- Assignment -
Starting with the line that contains "[by rewrite Hm|]." and stopping after the line that contains "destruct (process (sbk_set_meta m' b) w2) as [[p b'] w3].", copy the entries below exactly. Include nothing else.

==== Stored data

(* ===== verification/Names.v ===== *)
(** * Names of secrets and volumes

    The names [Context] gives to the binding secret and [Project] to the volume,
    against what the API server accepts as a name: a DNS-1123 subdomain of at
    most 253 characters for an object, a DNS-1123 label of at most 63 for a
    volume. *)

From Stdlib Require Import NArith Ascii.
From S2P Require Import Prelude.
From S2P Require Import GoLib.
From S2P Require Import Sha256.
From S2P Require Import GoValue.
From S2P Require Import Apis.
From S2P Require Import Context.

(** ** DNS-1123

    The automaton of
    [[a-z0-9]([-a-z0-9]*[a-z0-9])?(\.[a-z0-9]([-a-z0-9]*[a-z0-9])?)*]: at the
    start of a label, after a letter or digit, or after a dash. *)
Inductive dns_state : Type := Start | Inside | Dash.

Definition in_range (lo hi c : ascii) : bool :=
  (N_of_ascii lo <=? N_of_ascii c)%N && (N_of_ascii c <=? N_of_ascii hi)%N.
Definition lower_alnum (c : ascii) : bool := in_range "a" "z" c || in_range "0" "9" c.

Definition dns_next (st : dns_state) (c : ascii) : option dns_state :=
  if lower_alnum c then Some Inside
  else match st with
       | Start => None
       | Inside => if Ascii.eqb c "-" then Some Dash else if Ascii.eqb c "." then Some Start else None
       | Dash => if Ascii.eqb c "-" then Some Dash else None
       end.

Fixpoint dns_run (st : dns_state) (s : string) : option dns_state :=
  match s with
  | EmptyString => Some st
  | String c s' => match dns_next st c with Some st' => dns_run st' s' | None => None end
  end.

(** Characters of a string. *)
Fixpoint string_forall (p : ascii → bool) (s : string) : bool :=
  match s with EmptyString => true | String c s' => p c && string_forall p s' end.

Definition dns_subdomain (s : string) : bool :=
  match dns_run Start s with Some Inside => true | _ => false end.
Definition object_name (s : string) : bool := dns_subdomain s && (String.length s <=? 253).
Definition volume_name (s : string) : bool :=
  dns_subdomain s && string_forall (λ c, negb (Ascii.eqb c "."%char)) s && (String.length s <=? 63).

Lemma dns_run_app st s t :
  dns_run st (s +:+ t) = match dns_run st s with Some st' => dns_run st' t | None => None end.
Proof.
  revert st. induction s as [|c s IH]; intros st; [done|]. simpl. by destruct (dns_next st c).
Qed.

Lemma dns_run_alnum st c s :
  string_forall lower_alnum (String c s) = true → dns_run st (String c s) = Some Inside.
Proof.
  revert st c. induction s as [|c' s IH]; intros st c [Hc Hs]%andb_true_iff; simpl; unfold dns_next at 1;
    rewrite Hc; [done|]. by apply IH.
Qed.

(** ** The digest *)
Definition hex_lower (c : ascii) : bool := in_range "a" "f" c || in_range "0" "9" c.

Lemma hex_lower_alnum c : hex_lower c = true → lower_alnum c = true.
Proof. destruct c as [[] [] [] [] [] [] [] []]; vm_compute; congruence. Qed.

Lemma hex_digit_lower n : hex_lower (hex_digit n) = true.
Proof.
  unfold hex_digit. generalize (N.to_nat n). intros i. do 16 (destruct i as [|i]; [vm_compute; reflexivity|]). vm_compute. reflexivity.
Qed.

Lemma hex_word_lower w : string_forall hex_lower (hex_word w) = true ∧ String.length (hex_word w) = 8.
Proof.
  unfold hex_word. cbn [fold_right string_forall String.length]. rewrite !hex_digit_lower. split; reflexivity.
Qed.

(** The words stay within 32 bits. *)
Lemma w32_bound x : (w32 x < 2 ^ 32)%N.
Proof. unfold w32. change 4294967295%N with (N.ones 32). rewrite N.land_ones. by apply N.mod_lt. Qed.

Lemma zip_add32_bound l k : Forall (λ x, (x < 2 ^ 32)%N) (zip_with add32 l k).
Proof.
  revert k. induction l as [|x l IH]; intros [|y k]; constructor; [apply w32_bound|apply IH].
Qed.

Lemma blocks_bound fuel ws hash :
  Forall (λ x, (x < 2 ^ 32)%N) hash → Forall (λ x, (x < 2 ^ 32)%N) (blocks fuel ws hash).
Proof.
  revert ws hash. induction fuel as [|fuel IH]; intros [|w ws] hash Hh; [exact Hh..|].
  cbn [blocks]. apply IH, zip_add32_bound.
Qed.

Lemma digest_words msg : Forall (λ x, (x < 2 ^ 32)%N) (digest msg) ∧ length (digest msg) = 8.
Proof.
  unfold digest. rewrite blocks_length. split; [|done]. apply blocks_bound.
  by repeat (apply Forall_cons_2; [vm_compute; reflexivity|]); apply Forall_nil_2.
Qed.

Lemma substring_app_l s t : String.substring 0 (String.length s) (s +:+ t) = s.
Proof. induction s as [|c s IH]; simpl; [by destruct t|]. by rewrite IH. Qed.

Lemma sha256_prefix msg : ∃ w, w ∈ digest msg ∧ String.substring 0 8 (sha256_hex msg) = hex_word w.
Proof.
  destruct (digest_words msg) as [_ Hl]. unfold sha256_hex. destruct (digest msg) as [|w [|w' ws]]; try done.
  exists w. split; [by left|].
  change (String.concat "" (map hex_word (w :: w' :: ws)))
    with (hex_word w +:+ "" +:+ String.concat "" (map hex_word (w' :: ws))).
  rewrite <- (proj2 (hex_word_lower w)) at 1. apply substring_app_l.
Qed.

Lemma hashed_name_suffix name data :
  ∃ c s, hashed_name name data = name +:+ "-" +:+ String c s ∧ String.length (String c s) = 8 ∧
    string_forall hex_lower (String c s) = true.
Proof.
  destruct (sha256_prefix (hash_input data)) as (w & _ & Hw). unfold hashed_name. rewrite Hw.
  destruct (hex_word_lower w) as [Hl Hn]. destruct (hex_word w) as [|c s] eqn:E; [done|]. by exists c, s.
Qed.

Lemma string_forall_impl p q s :
  (∀ c, p c = true → q c = true) → string_forall p s = true → string_forall q s = true.
Proof. intros Hpq. induction s as [|c s IH]; simpl; [done|]. rewrite !andb_true_iff. naive_solver. Qed.

(** C22: the name of the binding secret: the name of the binding, a dash and
    eight hexadecimal digits, hence a DNS-1123 subdomain like the name of the
    binding and nine characters longer; the API server accepts it exactly when
    the name of the binding leaves these nine characters; the digest behind it
    is made of eight 32-bit words, whatever was collected. *)
Theorem hashed_name_bounds (name : string) (data : list (string * string)) :
  dns_subdomain name = true →
  dns_subdomain (hashed_name name data) = true ∧
  String.length (hashed_name name data) = String.length name + 9 ∧
  (object_name (hashed_name name data) = true ↔ String.length name ≤ 244) ∧
  Forall (λ x, (x < 2 ^ 32)%N) (digest (hash_input data)) ∧ length (digest (hash_input data)) = 8.
Proof.
  intros Hn. destruct (hashed_name_suffix name data) as (c & s & -> & Hl & Hx).
  assert (dns_subdomain (name +:+ "-" +:+ String c s) = true) as Hd.
  { unfold dns_subdomain in *. rewrite dns_run_app. destruct (dns_run Start name) as [[]|]; try done.
    change ("-" +:+ String c s) with (String "-" (String c s)).
    change (dns_run Inside (String "-" (String c s))) with (dns_run Dash (String c s)).
    rewrite dns_run_alnum; [done|]. by eapply string_forall_impl, Hx; apply hex_lower_alnum. }
  assert (String.length (name +:+ "-" +:+ String c s) = String.length name + 9) as Hlen
    by (rewrite !string_length_app, Hl; simpl; lia).
  split; [done|]. split; [done|]. split; [|apply digest_words].
  unfold object_name. rewrite Hd, Hlen. simpl. rewrite Nat.leb_le. lia.
Qed.

Lemma hashed_name_bounds_witness :
  object_name (hashed_name "orders.prod" [("user", "u")]) = true ∧
  String.length (hashed_name "orders.prod" [("user", "u")]) = 20.
Proof.
  destruct (hashed_name_bounds "orders.prod" [("user", "u")]) as (_ & Hl & Hi & _); [by vm_compute|].
  split; [apply Hi; apply (bool_decide_unpack _); by vm_compute|exact Hl].
Defined.

(** A name of 250 characters is one of a binding, not of its secret. *)
Fixpoint repeat_char (n : nat) (c : ascii) : string :=
  match n with 0 => "" | S n' => String c (repeat_char n' c) end.
Lemma long_name_refused :
  object_name (repeat_char 250 "a") = true ∧
  object_name (hashed_name (repeat_char 250 "a") []) = false.
Proof. by vm_compute. Qed.

(** Nor is every name of a binding one of a volume. *)
Lemma dotted_name_refused : object_name "orders.prod" = true ∧ volume_name "orders.prod" = false.
Proof. by vm_compute. Qed.
(* ===== verification/CrdSpec.v ===== *)
(** * The list of bindable kinds

    [CrdController] refines a set of kinds: reconciling a CRD adds the kinds it
    serves when it is bindable, takes them away when it is being deleted, and
    publishes the set.  What the controller relies on of the API server is the
    class [CRDControllerLaws]. *)

From S2P Require Import Prelude.
From S2P Require Import GoLib.
From S2P Require Import GoValue.
From S2P Require Import JsonPath.
From S2P Require Import Kube.
From S2P Require Import Binding.
From S2P Require Import Service.
From S2P Require Import CrdController.
From S2P Require Import Cluster.

(** The published list changes when it is written, and only then. *)
Class CRDControllerLaws (W : Type) `{KubeAPI W} `{CRDControllerAPI W} := {
  published : W → list GroupVersionKind;
  lookup_publishes k w : published (kube_resourceForKind k w).2 = published w;
  crd_get_publishes name w : published (crd_get name w).2 = published w;
  crd_update_publishes c w : published (crd_update c w).2 = published w;
  bindableKinds_get_publishes w : published (bindableKinds_get w).2 = published w;
  create_publishes bk w : match bindableKinds_create bk w with
                          | (Ret (Ok _), w') => published w' = bk_status bk
                          | (_, w') => published w' = published w
                          end;
  update_publishes bk w : match bindableKinds_update bk w with
                          | (Ret (Ok _), w') => published w' = bk_status bk
                          | (_, w') => published w' = published w
                          end
}.

(** ** Kinds of a CRD *)
Definition crd_kind_of (crd : CRDObject) (version : string) : GroupVersionKind :=
  {| gvk_group := crdo_group crd; gvk_version := version; gvk_kind := crdo_kind crd |}.
Definition served_kinds (vs : list (string * bool)) (crd : CRDObject) : list GroupVersionKind :=
  omap (λ v : string * bool, if v.2 then Some (crd_kind_of crd v.1) else None) vs.
(* ===== verification/System.v ===== *)
(** * The whole system

    Users, the API server with the admission webhook, the environment and the
    reconciler act on one binding in any order.  [step] is one action; the
    theorem is about every state that is reached by any sequence of actions. *)

From stdpp Require Import relations.
From S2P Require Import Prelude.
From S2P Require Import GoLib.
From S2P Require Import GoValue.
From S2P Require Import JsonPath.
From S2P Require Import Heap.
From S2P Require Import Converter.
From S2P Require Import Kube.
From S2P Require Import Apis.
From S2P Require Import Service.
From S2P Require Import Context.
From S2P Require Import Kinds.
From S2P Require Import Collect.
From S2P Require Import Pipeline.
From S2P Require Import Webhooks.
From S2P Require Import Cluster.
From S2P Require Import Invariant.
From S2P Require Import Safety.
From S2P Require Import Writes.
From S2P Require Import WebhooksSpec.

(** ** The API server's side of a binding resource

    How a written object is read, and what is stored for it, given what was
    stored before; the object is gone when its last finalizer is removed. *)
Class BindingServer (B : Type) := {
  srv_decode : json → result B;
  srv_encode : B → json;
  srv_create : B → result B;
  srv_update : B → B → result (option B);
  srv_updateStatus : B → B → result (option B)
}.

Definition requester_text (m : ObjectMeta) : option string :=
  aget requesterAnnotationKey (om_annotations m).

(** Reading an object gives its annotations and writing it keeps them; creating
    and updating store the annotations that were sent, updating the status keeps
    those stored. *)
Class BindingServerLaws (B : Type) `{BindingServer B} `{ServiceBindingKind B} := {
  decode_annotations o b : srv_decode o = Ok b →
    has_metadata o = true ∧ om_annotations (sbk_meta b) = GetAnnotations o;
  encode_requester b :
    aget requesterAnnotationKey (GetAnnotations (srv_encode b)) = requester_text (sbk_meta b);
  create_requester b b' : srv_create b = Ok b' →
    requester_text (sbk_meta b') = requester_text (sbk_meta b);
  update_requester old b b' : srv_update old b = Ok (Some b') →
    requester_text (sbk_meta b') = requester_text (sbk_meta b);
  updateStatus_requester old b b' : srv_updateStatus old b = Ok (Some b') →
    requester_text (sbk_meta b') = requester_text (sbk_meta old)
}.

(** ** Worlds around the logged API server

    [lift] runs a call of the server in a larger world; what the larger world
    adds is the bindings. *)
Definition lifted_api {W X : Type} `{KubeAPI W} (lift : ∀ A, M (traced W) A → M X A) : KubeAPI X := {|
  kube_get gvr ns name := lift _ (kube_get gvr ns name);
  kube_list gvr ns sel := lift _ (kube_list gvr ns sel);
  kube_create gvr ns o := lift _ (kube_create gvr ns o);
  kube_update gvr ns o := lift _ (kube_update gvr ns o);
  kube_subjectAccessReview user groups verb ns gvr name :=
    lift _ (kube_subjectAccessReview user groups verb ns gvr name);
  kube_resourceForKind k := lift _ (kube_resourceForKind k);
  kube_kindForResource r := lift _ (kube_kindForResource r)
|}.

Lemma Requester_text `{UserInfoJSON} m m' : requester_text m = requester_text m' → Requester m = Requester m'.
Proof. unfold requester_text, Requester. by intros ->. Qed.

Section Lifted.
Context {W X B : Type} `{KubeAPI W} `{Clock W} `{ServiceBindingKind B} `{UserInfoJSON} `{!ServiceBindingLaws B}.
Context (lift : ∀ A, M (traced W) A → M X A) `{BindingAPI X B}.
Context (allowed : string → list string → string → string → GroupVersionResource → string → Prop) (owned : Prop).
Context (P : X → Prop) (u : UserInfo) (m : ObjectMeta).

(** The calls run on some state of the server, and keep [P] when they are
    accounted for by the rights of [u]. *)
Hypothesis Hrun : ∀ A (x : M (traced W) A) s r s', lift A x s = (Ret r, s') → ∃ t t', x t = (Ret r, t').
Hypothesis Hlift : ∀ A (x : M (traced W) A),
  inv (λ t, Forall (accounted allowed u m owned) (tr_log t)) x → inv P (lift A x).
Hypothesis Hupdate : ∀ b : B, Requester (sbk_meta b) = Some u → inv P (binding_update b).
Hypothesis Hstatus : ∀ b : B, inv P (binding_updateStatus b).
Hypothesis Hreview : sound_review (W := W) allowed.
Hypothesis Hget : named_get (W := W).

#[local] Instance the_lifted_api : KubeAPI X := lifted_api lift.
#[local] Instance the_lifted_clock : Clock X := lift _ time_Now.

(** The promise of a flow whose binding has metadata [m'], the same as [m] but
    for its finalizers. *)
Lemma lifted_safe m' :
  om_name m' = om_name m → om_namespace m' = om_namespace m → om_uid m' = om_uid m →
  Requester m' = Some u →
  SafeWorld X B (permission_pledge allowed u m' owned P).
Proof.
  intros Hn Hns Huid Hreq.
  assert (sound_review (W := X) allowed) as Hrev.
  { intros user groups verb ns gvr name w w' (t & t' & Hr)%Hrun.
    exact (traced_review allowed Hreview _ _ _ _ _ _ _ _ Hr). }
  assert (∀ gvr ns name w x w', kube_get (W := X) gvr ns name w = (Ret (Ok x), w') → GetName x = name) as Hg.
  { intros gvr ns name w x w' (t & t' & Hr)%Hrun. exact (traced_get Hget _ _ _ _ _ _ Hr). }
  assert (∀ o, own_secret (permission_pledge allowed u m' owned P) o →
    accounted allowed u m owned (ACreate secretGVR (om_namespace m) o)) as Hown.
  { intros o (hashed & data & owner & -> & Ho). unfold pl_name, pl_namespace, pl_uid in *. simpl in Ho.
    rewrite Hn, Huid in Ho. split_and!; [done..|]. exists hashed, data, owner. simpl.
    by rewrite Hn, Hns. }
  split; try (intros; apply Hlift, inv_unlogged).
  - intros. by eapply (permission_may (W := X) allowed u m' owned).
  - intros gvr ns name w x w' Hx Hm. by erewrite Hg.
  - intros gvr ns name Hm. apply Hlift, inv_logged. simpl.
    destruct Hm as [?|[?|(-> & -> & hashed & ->)]]; [by left|by right; left|right; right].
    unfold pl_name, pl_namespace. simpl. rewrite Hn, Hns. eauto.
  - intros gvr ns sel Hm. by apply Hlift, inv_logged.
  - intros o Ho. apply Hlift, inv_logged. unfold pl_namespace. simpl. rewrite Hns. by apply Hown.
  - intros o Ho. apply Hlift, inv_logged. unfold pl_namespace. simpl. rewrite Hns.
    split; [done|]. left. by destruct (Hown o Ho) as (? & ? & ?).
  - intros gvr name o Hm. apply Hlift, inv_logged. unfold pl_namespace in *. simpl in *.
    rewrite Hns in *. split; [done|]. right. by eexists.
  - intros b [Hid _]. apply Hupdate. rewrite <- Hreq. apply Requester_text. by apply identity_aget.
  - intros b _. apply Hstatus.
Qed.

(** *** Reconciling *)
Context (process : B → X → processed * B * X).
Hypothesis Hprocess : ∀ (pl : pledge X) b w,
  SafeWorld X B pl → kept (pl_meta pl) (sbk_meta b) → pl_owned pl = owned → pl_world pl w →
  let r := process b w in kept (pl_meta pl) (sbk_meta r.1.2) ∧ pl_world pl r.2.

(** Adding or removing the finalizer changes nothing else. *)
Lemma MaybeAddFinalizer_same m1 :
  let m' := (MaybeAddFinalizer m1).2 in
  om_name m' = om_name m1 ∧ om_namespace m' = om_namespace m1 ∧ om_uid m' = om_uid m1 ∧
  requester_text m' = requester_text m1.
Proof. unfold MaybeAddFinalizer. by destruct (existsb _ _). Qed.

Lemma MaybeRemoveFinalizer_requester m1 :
  requester_text (MaybeRemoveFinalizer m1).2 = requester_text m1.
Proof. unfold MaybeRemoveFinalizer. by destruct (remove_first _ _). Qed.

(** Processing a binding that keeps its requester. *)
Lemma processed_keeps (b : B) w :
  P w → om_name (sbk_meta b) = om_name m → om_namespace (sbk_meta b) = om_namespace m →
  om_uid (sbk_meta b) = om_uid m → Requester (sbk_meta b) = Some u →
  let r := process b w in Requester (sbk_meta r.1.2) = Some u ∧ P r.2.
Proof.
  intros Hw Hn Hns Huid Hreq.
  destruct (Hprocess (permission_pledge allowed u (sbk_meta b) owned P) b w
    (lifted_safe (sbk_meta b) Hn Hns Huid Hreq) (kept_refl _) eq_refl Hw) as [[Hid _] Hgood].
  split; [|exact Hgood]. rewrite <- Hreq. apply Requester_text. by apply identity_aget.
Qed.

Lemma Reconcile_keeps ns name w w1 b :
  binding_get ns name w = (Ret (Ok b), w1) → sbk_meta b = m → Requester m = Some u → P w1 →
  P (Reconcile process ns name w).2.
Proof.
  intros Hread Hm Hreq Hw. unfold Reconcile. erewrite (mbind_ret _ _ _ (Ok b)) by exact Hread. simpl.
  set (deleted := match om_deletionTimestamp _ with Some _ => true | None => false end).
  assert (let m' := (if deleted then (false, sbk_meta b) else MaybeAddFinalizer (sbk_meta b)).2 in
    om_name m' = om_name m ∧ om_namespace m' = om_namespace m ∧ om_uid m' = om_uid m ∧
    Requester m' = Some u) as Hm'.
  { rewrite <- Hm, <- Hreq. destruct deleted; [by rewrite Hm|].
    destruct (MaybeAddFinalizer_same (sbk_meta b)) as (? & ? & ? & ?%Requester_text).
    split_and!; [done..|]. by rewrite <- Hm. }
  destruct (if deleted then _ else _) as [added m']. simpl in Hm'. destruct Hm' as (Hn & Hns & Hu & Hr).
  match goal with |- P (?f w1).2 => cut (inv P f); [by intros Hf; apply Hf|] end.
  apply inv_bind; [destruct added; [apply Hupdate; by rewrite meta_set|apply inv_ret]|].
  intros [_|e]; [|apply inv_ret].
  assert (∀ w, P w → let r := process (sbk_set_meta m' b) w in Requester (sbk_meta r.1.2) = Some u ∧ P r.2) as Hp.
  { intros w2 Hw2. apply processed_keeps; by rewrite ?meta_set. }
  apply (inv_bind_post _ (λ pb, Requester (sbk_meta pb.2) = Some u)).
  - intros w2 Hw2. specialize (Hp w2 Hw2). destruct (process (sbk_set_meta m' b) w2) as [[p b'] w']. by destruct Hp.
  - intros w2 pb w' Hw2 Hpb. specialize (Hp w2 Hw2).
    destruct (process (sbk_set_meta m' b) w2) as [[p b'] w3]. simplify_eq/=. by destruct Hp.
  - intros [p b'] Hb'. simpl in Hb'. destruct (p_err p); [inv_auto|].
    destruct (_ && _); [|inv_auto].
    pose proof (MaybeRemoveFinalizer_requester (sbk_meta b')) as Hrem%Requester_text.
    destruct (MaybeRemoveFinalizer (sbk_meta b')) as [[] m2]; [|inv_auto].
    apply inv_bind; [apply Hupdate; rewrite meta_set; simpl in Hrem; congruence|].
    intros v. inv_auto.
Qed.
End Lifted.

(** The cluster with the binding in it; calls are logged. *)
Record world (W B : Type) := { wd_api : traced W; wd_binding : option B }.
Arguments wd_api {W B}.
Arguments wd_binding {W B}.

Section World.
Context {W B : Type} `{KubeAPI W} `{Clock W} `{ServiceBindingKind B} `{BindingServer B} `{UserInfoJSON}.
Context (operator : UserInfo) (serviceAccountName : string).

Definition on_server {A} (m : M (traced W) A) : M (world W B) A :=
  zoom wd_api (λ t w, {| wd_api := t; wd_binding := wd_binding w |}) m.

Definition world_api : KubeAPI (world W B) := lifted_api (@on_server).

Definition world_clock : Clock (world W B) := on_server time_Now.

(** The object after the mutating webhook. *)
Definition admitted (user : UserInfo) (op : Operation) (o : json) : result B :=
  match admission_Handle serviceAccountName
          {| req_UserInfo := user; req_Operation := op; req_Object := Ok o |} with
  | Allowed => srv_decode o
  | Errored e => Err e
  | Patched o' => srv_decode o'
  end.

(** The operator's own writes: the webhook sees updates, not updates of the
    status. *)
Definition put (store : B → B → result (option B)) (b : result B) : M (world W B) (result unit) := λ w,
  match wd_binding w, b with
  | Some old, Ok b =>
      match store old b with
      | Ok stored => (Ret (Ok tt), {| wd_api := wd_api w; wd_binding := stored |})
      | Err e => (Ret (Err e), w)
      end
  | None, _ => (Ret (Err (EAPI true "")), w)
  | _, Err e => (Ret (Err e), w)
  end.

Definition world_bindings : BindingAPI (world W B) B := {|
  binding_get ns name := mgets (λ w,
    match wd_binding w with
    | Some b => if String.eqb (om_namespace (sbk_meta b)) ns && String.eqb (om_name (sbk_meta b)) name
                then Ok b else Err (EAPI true name)
    | None => Err (EAPI true name)
    end);
  binding_update b := put srv_update (admitted operator Update (srv_encode b));
  binding_updateStatus b := put srv_updateStatus (Ok b)
|}.
End World.

(** ** States and actions

    [sys_writer] is the user who wrote the binding last; [sys_done] are the
    calls the reconciler made, each with the writer and the metadata of the
    binding when its reconciliation began. *)
Record system (W B : Type) := {
  sys_api : W;
  sys_binding : option B;
  sys_writer : option UserInfo;
  sys_done : list (option UserInfo * option ObjectMeta * access)
}.
Arguments sys_api {W B}.
Arguments sys_binding {W B}.
Arguments sys_writer {W B}.
Arguments sys_done {W B}.

Definition initial {W B} (w : W) : system W B :=
  {| sys_api := w; sys_binding := None; sys_writer := None; sys_done := [] |}.

Definition with_deletion (t : Z) (m : ObjectMeta) : ObjectMeta :=
  {| om_name := om_name m; om_namespace := om_namespace m; om_uid := om_uid m;
     om_generation := om_generation m; om_annotations := om_annotations m;
     om_finalizers := om_finalizers m; om_deletionTimestamp := Some t |}.

Section System.
Context {W B : Type} `{KubeAPI W} `{Clock W} `{ServiceBindingKind B} `{BindingServer B} `{UserInfoJSON}.
Context (operator : UserInfo) (serviceAccountName : string).
Context (process : B → world W B → processed * B * world W B).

========

- Your response -
  { rewrite <- Hm, <- Hreq. destruct deleted; [by rewrite Hm|].
    destruct (MaybeAddFinalizer_same (sbk_meta b)) as (? & ? & ? & ?%Requester_text).
    split_and!; [done..|]. by rewrite <- Hm. }
  destruct (if deleted then _ else _) as [added m']. simpl in Hm'. destruct Hm' as (Hn & Hns & Hu & Hr).
  match goal with |- P (?f w1).2 => cut (inv P f); [by intros Hf; apply Hf|] end.
  apply inv_bind; [destruct added; [apply Hupdate; by rewrite meta_set|apply inv_ret]|].
  intros [_|e]; [|apply inv_ret].
  assert (∀ w, P w → let r := process (sbk_set_meta m' b) w in Requester (sbk_meta r.1.2) = Some u ∧ P r.2) as Hp.
  { intros w2 Hw2. apply processed_keeps; by rewrite ?meta_set. }
  apply (inv_bind_post _ (λ pb, Requester (sbk_meta pb.2) = Some u)).
  - intros w2 Hw2. specialize (Hp w2 Hw2). destruct (process (sbk_set_meta m' b) w2) as [[p b'] w']. by destruct Hp.
  - intros w2 pb w' Hw2 Hpb. specialize (Hp w2 Hw2).
    destruct (process (sbk_set_meta m' b) w2) as [[p b'] w3]. simplify_eq/=. by destruct Hp.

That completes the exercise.